All LLMs in Tinygent use the format:

provider:model

Examples:

# OpenAI
llm = build_llm('openai:gpt-4o')
llm = build_llm('openai:gpt-4o-mini')
llm = build_llm('openai:gpt-3.5-turbo')

# Anthropic Claude
llm = build_llm('anthropic:claude-3-5-sonnet')
llm = build_llm('anthropic:claude-3-5-haiku')
llm = build_llm('anthropic:claude-3-opus')

# Mistral AI
llm = build_llm('mistralai:mistral-large-latest')
llm = build_llm('mistralai:mistral-small-latest')

# Google Gemini
llm = build_llm('gemini:gemini-2.0-flash-exp')
llm = build_llm('gemini:gemini-pro')

Supported Providers

OpenAI

Installation:

uv sync --extra openai

Environment Variable:

export OPENAI_API_KEY="sk-..."

Available Models:

  • gpt-4o - Latest GPT-4 Optimized
  • gpt-4o-mini - Smaller, faster GPT-4
  • gpt-3.5-turbo - Fast and cost-effective
  • gpt-4-turbo - Previous generation

Usage:

from tinygent.core.factory import build_llm

llm = build_llm('openai:gpt-4o-mini', temperature=0.7)

# Direct call
response = llm.generate("What is AI?")
print(response.content)

# With streaming
async for chunk in llm.stream("Tell me a story"):
    print(chunk, end='', flush=True)

Anthropic Claude

Installation:

uv sync --extra anthropic

Environment Variable:

export ANTHROPIC_API_KEY="sk-ant-..."

Available Models:

  • claude-3-5-sonnet - Best overall performance
  • claude-3-5-haiku - Fast and efficient
  • claude-3-opus - Most capable (expensive)

Usage:

llm = build_llm('anthropic:claude-3-5-sonnet', temperature=0.5)

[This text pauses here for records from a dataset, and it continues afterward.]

Lemma SHA1_streaming_witness :
  (@SHA1Final zero_platform (fold_left (@SHA1Update zero_platform) [[97]; [98; 99]]
     (SHA1Init (mkSHA1 [] 0 0 (zrepeat 0 64))))).1 = sha1_spec [97; 98; 99].
Proof. apply (@SHA1_streaming zero_platform); [done|repeat constructor; ulia]. Defined.
Definition ComputeHmac (digest : D) (key input output : list Z) (out_len : Z) : Z * list Z * D :=
  let block_len := kBlockSize in
  if 32 <? Size digest then (0, output, digest)
  else
    let new_key := fresh_block block_len in
    let '(new_key, digest) :=
      if block_len <? zlen key then
        let '(_, new_key, digest) := ComputeDigest digest key new_key block_len in
        (splice (Size digest) (zrepeat 0 (block_len - Size digest)) new_key, digest)
      else
        (splice (zlen key) (zrepeat 0 (block_len - zlen key)) (splice 0 key new_key), digest) in
    let o_pad := (λ b, Z.lxor 92 b) <$> new_key in
    let i_pad := (λ b, Z.lxor 54 b) <$> new_key in
    let inner := fresh_block (Size digest) in
    let digest := Update digest i_pad in
    let digest := Update digest input in
    let '(_, inner, digest) := Finish digest inner (Size digest) in
    let digest := Update digest o_pad in
    let digest := Update digest inner in
    Finish digest output out_len.

(** The versions for strings, whose result is hexadecimal. *)
Definition ComputeDigest_string (digest : D) (input : list Z) : list Z :=
  let '(_, output, _) := ComputeDigest digest input (fresh_block (Size digest)) (Size digest) in hex_encode output.
Definition ComputeHmac_string (digest : D) (key input : list Z) : list Z :=
  let '(_, output, _) := ComputeHmac digest key input (fresh_block (Size digest)) (Size digest) in hex_encode output.
End Compute.

(** ** What a digest promises *)

(** [hash] is the function computed and [fed d m] says that [m] is what [d] has
    been updated with since it was created or finished. *)
Class DigestLaws (D : Type) `{!MessageDigest D} (dsize : Z) (hash : list Z → list Z) := {
  fed : D → list Z → Prop;
  size_range : 0 < dsize ≤ 64;
  hash_length : ∀ m, zlen (hash m) = dsize;
  hash_bytes : ∀ m, bytes_ok (hash m);
  Size_law : ∀ d, Size d = dsize;
  Update_law : ∀ d m data, fed d m → bytes_ok m → bytes_ok data → fed (Update d data) (m ++ data);
  Finish_law : ∀ d m out len, fed d m → bytes_ok m → dsize ≤ len →
    ∃ d', Finish d out len = (dsize, splice 0 (hash m) out, d') ∧ fed d' [];
  Finish_short_law : ∀ d out len, len < dsize → Finish d out len = (0, out, d)
}.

response = llm.generate("Explain quantum computing")
print(response.content)

Mistral AI

Installation:

uv sync --extra mistralai

Environment Variable:

export MISTRAL_API_KEY="..."

Available Models:

  • mistral-large-latest - Most capable
  • mistral-small-latest - Fast and efficient
  • open-mistral-7b - Open source

Usage:

llm = build_llm('mistralai:mistral-large-latest')

response = llm.generate("What is machine learning?")
print(response.content)

Google Gemini

Installation:

uv sync --extra gemini

Environment Variable:

export GEMINI_API_KEY="..."

Available Models:

  • gemini-2.0-flash-exp - Latest Flash model
  • gemini-pro - Production model
  • gemini-ultra - Most capable (limited access)

Usage:

llm = build_llm('gemini:gemini-2.0-flash-exp')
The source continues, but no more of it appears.